One of the most useful frameworks I use at Mach49 is the Three Horizons approach to growth and innovation. Popularized in 2000 by the authors of The Alchemy of Growth , Three Horizons is an incredibly powerful tool. It helps executives and intrapreneurs by providing a shared vocabulary to evaluate tech-driven innovation based on goals and timeframes. Most important, Three Horizons informs decision-making about big challenges that confront global companies in every industry. Let’s take a closer look.

Horizon 1

Within this horizon, business leadership looks one to two years out, with an eye to extending core technologies. They use existing technology to improve their business model and maximize their value and effectiveness in the short-term. Big companies love Horizon 1, because it plays to their capabilities. Horizon 1 enables them to deliver their core products and services while embracing incremental change.

Horizon 2

In Horizon 2, companies survey the future to develop new opportunities two to five years out. They invest heavily in emerging technologies to generate substantial value in the future. Often, they’re focused on disruptive growth opportunities. Horizon 2 programs are designed to extend a company’s business model and core capabilities to entirely new customers, markets—or both. I’ll have more to say about Horizon two shortly.

Horizon 3

The third horizon is the most distant. Business leadership seeks a viable future vision in the five- to 10-year range. Often research programs and academic collaboration involving early-stage tech result in entirely new capabilities and business models. This is the realm of R&D labs in large organizations, as well as government labs like DARPA, that are responsible for the development of emerging technologies.

Who cares?

Well, you should, because the success of your business depends on executing well on Horizon 2 programs.

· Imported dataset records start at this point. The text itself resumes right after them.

(* ===== verification/Locality.v ===== *)
(** * The locality graph: loading it and asking it questions

    [src/src/hclib-locality-graph.c] up to the runtime part, and its queries:
    known locale types, the loader of a locality file (on top of [Jsmn] and
    [LocalityText]), the generated default graph, the check that marks the
    reachable locales, private and central locales, and the breadth-first
    search for the closest locale of some types.  [LocalityRun] has the part
    that schedules tasks.

    A pointer to a locale is its index in [graph->locales].  The contents of
    the file, the environment variable and the number of processors are
    arguments. *)

From S2P Require Import Prelude Deque FptrList Jsmn LocalityText.
From stdpp Require Import options.

(** ** Data *)

(** [loc_reachable] is [None] until [check_locality_graph] writes it, and
    [loc_deques] has one deque per worker.

    src/inc/hclib-locality-graph.h:56-67 (hclib_locale_t) *)
Record hclib_locale_t := mkLocale {
  loc_id : Z;
  loc_type : Z;
  loc_lbl : list Z;
  loc_special_type : option (list Z);
  loc_metadata : Z;
  loc_idle_funcs : list Z;
  loc_reachable : option bool;
  loc_deques : list hclib_internal_deque_t
}.

(** [n_locales] is the length of [gr_locales]; an edge never written is
    [None].

    src/inc/hclib-locality-graph.h:69-73 (hclib_locality_graph) *)
Record hclib_locality_graph := mkGraph {
  gr_locales : list hclib_locale_t;
  gr_edges : list (option Z)
}.

(** A path ([hclib_locality_path]) is the list of its locales, by index. *)
Notation hclib_locality_path := (list Z).

(** src/inc/hclib-locality-graph.h:80-84 (hclib_worker_paths) *)
Record hclib_worker_paths := mkPaths {
  pop_path : hclib_locality_path;
  steal_path : hclib_locality_path;
  last_successful_steal_locale : Z
}.

(** The file's static variables.

    src/src/hclib-locality-graph.c:17-23 (known_locale_types) *)
Record locality_state := mkLS {
  known_locale_types : list (list Z);
  metadata_size_registrations : option hclib_fptr_list_t;
  metadata_populate_registrations : option hclib_fptr_list_t
}.

Definition n_locales (g : hclib_locality_graph) : Z := Z.of_nat (length (gr_locales g)).

(** ** Locale types *)

Definition same_str (a b : list Z) : bool := bool_decide (a = b).

(** The index of the first element a test accepts, counted from [i]. *)
Fixpoint index_of {A} (test : A → bool) (l : list A) (i : Z) : option Z :=
  match l with
  | [] => None
  | x :: l => if test x then Some i else index_of test l (i + 1)
  end.

(** src/src/hclib-locality-graph.c:26-49 (hclib_add_known_locale_type) *)
Definition hclib_add_known_locale_type (s : locality_state) (lbl : list Z)
    : Z * locality_state :=
  match index_of (same_str lbl) (known_locale_types s) 0 with
  | Some i => (i, s)
  | None =>
      (Z.of_nat (length (known_locale_types s)),
       mkLS (known_locale_types s ++ [lbl]) (metadata_size_registrations s)
         (metadata_populate_registrations s))
  end.
(** The queues a steal looks at, in order: all victims at a locale, the locales
    from the last successful one around the path. *)
Fixpoint steal_probes (ws : worker) (steal : list Z) (last : Z) (n : nat) (i : Z)
    : list (Z * Z) :=
  match n with
  | O => []
  | S n =>
      (match steal !! Z.to_nat ((last + i) mod Z.of_nat (length steal)) with
       | Some l => (λ v, (l, v)) <$> victims ws
       | None => []
       end) ++ steal_probes ws steal last n (i + 1)
  end.

Lemma steal_probes_range ws steal last n i l w :
  worker_ok ws → Forall (λ i, 0 <= i) steal →
  (l, w) ∈ steal_probes ws steal last n i → 0 <= l ∧ 0 <= w.
Proof.
  intros Hws Hs. revert i. induction n as [|n IH]; intros i; cbn [steal_probes].
  { intros H. by apply elem_of_nil in H. }
  intros [Hin|Hin]%elem_of_app; [|by eapply IH].
  destruct (steal !! _) as [l'|] eqn:E; [|by apply elem_of_nil in Hin].
  apply list_elem_of_fmap in Hin as (v & [= -> ->] & Hv). split.
  - by apply (Forall_lookup_1 _ _ _ _ Hs) in E.
  - rewrite (victims_perm ws Hws) in Hv. apply elem_of_seqZ in Hv. lia.
Qed.

Lemma steal_along_ok cx ws steal last n i :
  let nw := ws_nworkers ws in
  let len := Z.of_nat (length steal) in
  context_ok nw cx → worker_ok ws → Forall (λ i, 0 <= i < n_locales (hc_graph cx)) steal →
  0 <= last < len → 0 <= i → i + Z.of_nat n <= len → 2 * len <= INT_MAX →
  ∃ f cx', steal_along cx ws steal last n i = Ok (f, cx') ∧
    match f with
    | None => probed nw cx (steal_probes ws steal last n i) None cx'
    | Some f => ∃ l, steal !! Z.to_nat (lt_index f) = Some l ∧ 0 <= lt_index f ∧
        probed nw cx (steal_probes ws steal last n i) (Some (lt_tasks f, l, lt_victim f)) cx'
    end.
Proof.
  intros nw len Hok Hws Hst Hlast Hi Hn Hmax. revert cx i Hok Hst Hi Hn.
  induction n as [|n IH]; intros cx i Hok Hst Hi Hn; cbn [steal_along steal_probes].
  { exists None, cx. split; [done|]. split; [done|]. split; [|done].
    intros l w H. by apply elem_of_nil in H. }
  rewrite int_add_id by (unfold INT_MIN; lia). cbn [mbind res_bind].
  rewrite int_rem_pos by lia. cbn [mbind res_bind]. fold len.
  set (li := (last + i) mod len). pose proof (Z.mod_pos_bound (last + i) len) as Hli.
  destruct (array_get_lt steal li) as (l & -> & Hl); [unfold li; lia|]. cbn [mbind res_bind].
  rewrite Hl. pose proof (Forall_lookup_1 _ _ _ _ Hst Hl) as Hlr. cbn in Hlr.
  destruct (Hws) as (Hid & Hb & Hlm & Hw2).
  rewrite int_sub_id by (unfold INT_MIN, INT_MAX in *; lia). cbn [mbind res_bind].
  set (intra := limit_intra_socket_workers ws - base_intra_socket_workers ws).
  destruct (steal_intra_ok nw cx l li (Z.to_nat intra) (base_intra_socket_workers ws))
    as (f & cx1 & -> & Hfi & Hp1); [done|done|lia|unfold nw, intra; lia|].
  cbn [mbind res_bind]. unfold victims. cbn zeta. fold intra.
  rewrite Z2Nat.id in Hp1 by (unfold intra; lia). rewrite fmap_app.
  destruct f as [f|].
  { exists (Some f), cx1. split; [done|]. exists l. cbn in Hfi. rewrite Hfi.
    split; [done|]. split; [unfold li; lia|]. rewrite <- app_assoc. by apply probed_prefix. }
  rewrite int_sub_id by (unfold INT_MIN, INT_MAX, intra in *; lia). cbn [mbind res_bind].
  pose proof Hp1 as (Hok1 & _ & (_ & Hnl & _)).
  destruct (steal_leftover_ok nw cx1 ws l li (Z.to_nat (ws_nworkers ws - intra)) 0)
    as (f & cx2 & -> & Hfi2 & Hp2);
    [done|by rewrite Hnl|done|unfold nw; lia|lia|lia|unfold intra, nw in *; lia|].
  cbn [mbind res_bind].
  assert (Hpa : probed nw cx (((λ v, (l, v)) <$> seqZ (base_intra_socket_workers ws) intra) ++
    ((λ v, (l, v)) <$> leftover_victims ws (Z.to_nat (ws_nworkers ws - intra)) 0))
    (loot_at l f) cx2).
  { apply (probed_app nw cx _ cx1); [|done|done].
    intros l' w' (v & [= -> ->] & (k & -> & Hv)%list_elem_of_fmap)%list_elem_of_fmap.
    pose proof (Z.mod_pos_bound (limit_intra_socket_workers ws + k) (ws_nworkers ws)). lia. }
  destruct f as [f|].
  { exists (Some f), cx2. split; [done|]. exists l. cbn in Hfi2. rewrite Hfi2.
    split; [done|]. split; [unfold li; lia|]. by apply probed_prefix. }
  pose proof Hpa as (Hok2 & _ & (_ & Hnl2 & _)).
  destruct (IH cx2 (i + 1)) as (f & cx3 & -> & Hf); [done|by rewrite Hnl2|lia|lia|].
  exists f, cx3. split; [done|].
  assert (Hr : ∀ l w, (l, w) ∈ steal_probes ws steal last n (i + 1) → 0 <= l ∧ 0 <= w).
  { intros l' w'. apply steal_probes_range; [done|].
    eapply Forall_impl; [exact Hst|]. intros x Hx. cbn in Hx. lia. }
  destruct f as [f|].
  - destruct Hf as (l' & Hl' & Hp0 & Hpf). exists l'. split; [done|]. split; [done|].
    by apply (probed_app nw cx _ cx2).
  - by apply (probed_app nw cx _ cx2).
Qed.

Have you noticed that certain initiatives in your organization, like implementing AI for predictive maintenance or adding IoT to your industrial processes, are always two to four years out, year after year? That’s because Horizon 2 programs defy corporate innovation processes and remain stubbornly out of reach for most organizations. There’s always a reason to reject Horizon 2 initiatives in favor of safe, incremental Horizon 1 programs.

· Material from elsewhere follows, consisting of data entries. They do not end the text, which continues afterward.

(** ** Properties *)

(** A parallel loop in recursive mode over one, two or three dimensions of
    unit stride, whatever its tiles (given or default) and the number of
    workers, starts without a fault, and under every order in which workers
    take the spawned tasks it ends, with no fault, having called the user's
    function exactly once for every index of the loop nest. *)
Theorem forasync_recursive_complete nworkers domain :
  workers_ok nworkers → dim_ok domain → Forall (loop_arg nworkers) domain →
  Forall (λ l, stride l = 1) domain →
  ∃ e, hclib_forasync nworkers (Z.of_nat (length domain)) domain FORASYNC_MODE_RECURSIVE = Ok e ∧
    completes e (domain_space domain).
Proof.
  intros Hw Hdim Hd Hs. destruct (forasync_inv nworkers domain FORASYNC_MODE_RECURSIVE Hw Hdim Hd) as (e & E & Hi).
  - by left.
  - exists e. split; [done|by apply completes_of_inv].
Qed.

(** A loop of three dimensions with default and given tiles. *)
Example forasync_recursive_complete_witness :
  ∃ e, hclib_forasync 4 3 [mkLoop 0 10 1 (-1); mkLoop (-3) 4 1 2; mkLoop 5 5 1 1]
      FORASYNC_MODE_RECURSIVE = Ok e ∧
    completes e (domain_space [mkLoop 0 10 1 (-1); mkLoop (-3) 4 1 2; mkLoop 5 5 1 1]).
Proof.
  apply (forasync_recursive_complete 4
    [mkLoop 0 10 1 (-1); mkLoop (-3) 4 1 2; mkLoop 5 5 1 1]);
    [split; lia|split; cbn; lia| |by repeat constructor].
  repeat (apply Forall_cons; split); [..|by apply Forall_nil];
    unfold loop_arg; cbn; lia.
Defined.

(** A parallel loop in flat mode whose tiles are multiples of its strides
    (and, in one dimension, whose lower bound is a multiple of the tile and
    whose upper bound is not negative) starts without a fault and under every
    order of its tasks ends having called the user's function exactly once for
    every index of the loop nest, of any stride. *)
Theorem forasync_flat_complete nworkers domain :
  workers_ok nworkers → dim_ok domain → Forall (loop_arg nworkers) domain →
  flat_arg nworkers domain →
  ∃ e, hclib_forasync nworkers (Z.of_nat (length domain)) domain FORASYNC_MODE_FLAT = Ok e ∧
    completes e (domain_space domain).
Proof.
  intros Hw Hdim Hd Hf. destruct (forasync_inv nworkers domain FORASYNC_MODE_FLAT Hw Hdim Hd) as (e & E & Hi).
  - by right.
  - exists e. split; [done|by apply completes_of_inv].
Qed.

(** A one-dimensional loop of stride 2 with a leftover. *)
Example forasync_flat_complete_witness :
  ∃ e, hclib_forasync 4 1 [mkLoop 4 11 2 4] FORASYNC_MODE_FLAT = Ok e ∧
    completes e (domain_space [mkLoop 4 11 2 4]).
Proof.
  apply (forasync_flat_complete 4 [mkLoop 4 11 2 4]); [split; lia|split; cbn; lia| |].
  - apply Forall_singleton. unfold loop_arg. cbn. lia.
  - split; [apply Forall_singleton; by exists 2|]. split; [by exists 1|cbn; lia].
Defined.



(** What the conditions of the two theorems exclude does go wrong: a flat
    loop whose lower bound is not a multiple of the tile calls the user's
    function at an index beyond the upper bound, a default tile on an empty
    range divides by zero, and a recursive loop of stride 3 splits off the grid
    of the stride, so an order of its tasks ends without index 9. *)
Theorem forasync_conditions_needed :
  (∃ e e' n, hclib_forasync 4 1 [mkLoop 3 10 1 4] FORASYNC_MODE_FLAT = Ok e ∧
     sched_steps n e e' ∧ e'.1 = [] ∧ [10] ∈ e'.2) ∧
  hclib_forasync 4 1 [mkLoop 5 5 1 (-1)] FORASYNC_MODE_FLAT = Err DivByZero ∧
  (∃ e e' n, hclib_forasync 4 1 [mkLoop 0 10 3 2] FORASYNC_MODE_RECURSIVE = Ok e ∧
     sched_steps n e e' ∧ e'.1 = [] ∧ [9] ∉ e'.2 ∧ [9] ∈ domain_space [mkLoop 0 10 3 2]).
Proof.
  split; [|split; [by vm_compute|]].
  - eexists _, _, 3%nat. split; [by vm_compute|].
    split; [by apply oldest_first_steps; vm_compute|]. split; [done|].
    refine (bool_decide_unpack _ _). by vm_compute.
  - eexists _, _, 5%nat. split; [by vm_compute|].
    split; [by apply oldest_first_steps; vm_compute|]. split; [done|]. split.
    + refine (bool_decide_unpack _ _). by vm_compute.
    + refine (bool_decide_unpack _ _). by vm_compute.
Qed.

Nearly all global companies do an exceedingly poor job of executing on Horizon 2, and seizing disruptive growth opportunities on this horizon are critical, not just to your company’s success, but to your company’s survival. For example, most of the oil and gas companies I work with are slowly losing margin and market share, but not at a rate that threatens their long-term viability—yet.

Disrupt markets, create new opportunities

In my 30 years of experience, I’ve only seen one successful strategy for Horizon 2 programs: Create autonomous teams of entrepreneurial people, get them the hell out of the office, and lift corporate governance. As a growth incubator, we’ve seen remarkable results at Mach49 by assembling high-performing teams of people from huge companies, training them in startup methods, and building a “new venture board” to support the team and remove obstacles.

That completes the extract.